§ THE TASK: Each record has to be returned exactly as it appears.

[Stored data entries]
(** * WeaviateDocumentStore: a shallow embedding of
      [haystack/document_stores/weaviate.py]

    The development follows the Python module top to bottom.

    - [Py]: the fragment of Python's data model the module computes with:
      strings, JSON-like values, insertion-ordered dictionaries, exceptions.
    - [Sha256], [Uuid]: [hashlib.sha256] and [uuid.UUID], as far as
      [_sanitize_id] uses them.
    - [Backend]: the Weaviate service behind [self.weaviate_client], as an
      explicit state with a log of the calls it received.
    - [Store]: the methods of [WeaviateDocumentStore].

    Strings are Rocq strings: one character per element, code points below
    256; text with a character beyond that is outside the model.  On this
    range the classes [\d] and [[a-f]] of the regular expression are the
    ASCII ones, also under [re.IGNORECASE], the case mappings are those of
    Latin-1 (see [Py.upper_char] for the two characters whose upper case
    leaves the range), and UTF-8 encoding is exact. *)

From Stdlib Require Import ZArith List String Ascii Bool Lia.
From Stdlib Require Import Floats.SpecFloat.
Import ListNotations.

Set Implicit Arguments.
Set Warnings "-register-all".
Local Open Scope string_scope.

(* ===================================================================== *)
(** ** Python values, dictionaries, exceptions *)
(* ===================================================================== *)

Module Py.

(** The values that travel between the store and the backend: [None], [bool],
    [int], [float], [str], [list] and [dict] with string keys.  A dictionary
    is its list of items in insertion order; Python keeps the keys distinct. *)
Inductive value : Type :=
| VNone
| VBool (b : bool)
| VInt (n : Z)
| VFloat (f : spec_float)
| VStr (s : string)
| VList (l : list value)
| VDict (d : list (string * value)).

§ RESPONSE TO THIS EXERCISE:
(** * WeaviateDocumentStore: a shallow embedding of
      [haystack/document_stores/weaviate.py]

    The development follows the Python module top to bottom.

    - [Py]: the fragment of Python's data model the module computes with:
      strings, JSON-like values, insertion-ordered dictionaries, exceptions.
    - [Sha256], [Uuid]: [hashlib.sha256] and [uuid.UUID], as far as
      [_sanitize_id] uses them.
    - [Backend]: the Weaviate service behind [self.weaviate_client], as an
      explicit state with a log of the calls it received.
    - [Store]: the methods of [WeaviateDocumentStore].

    Strings are Rocq strings: one character per element, code points below
    256; text with a character beyond that is outside the model.  On this
    range the classes [\d] and [[a-f]] of the regular expression are the
    ASCII ones, also under [re.IGNORECASE], the case mappings are those of
    Latin-1 (see [Py.upper_char] for the two characters whose upper case
    leaves the range), and UTF-8 encoding is exact. *)

From Stdlib Require Import ZArith List String Ascii Bool Lia.
From Stdlib Require Import Floats.SpecFloat.
Import ListNotations.

Set Implicit Arguments.
Set Warnings "-register-all".
Local Open Scope string_scope.

(* ===================================================================== *)
(** ** Python values, dictionaries, exceptions *)
(* ===================================================================== *)

Module Py.

(** The values that travel between the store and the backend: [None], [bool],
    [int], [float], [str], [list] and [dict] with string keys.  A dictionary
    is its list of items in insertion order; Python keeps the keys distinct. *)
Inductive value : Type :=
| VNone
| VBool (b : bool)
| VInt (n : Z)
| VFloat (f : spec_float)
| VStr (s : string)
| VList (l : list value)
| VDict (d : list (string * value)).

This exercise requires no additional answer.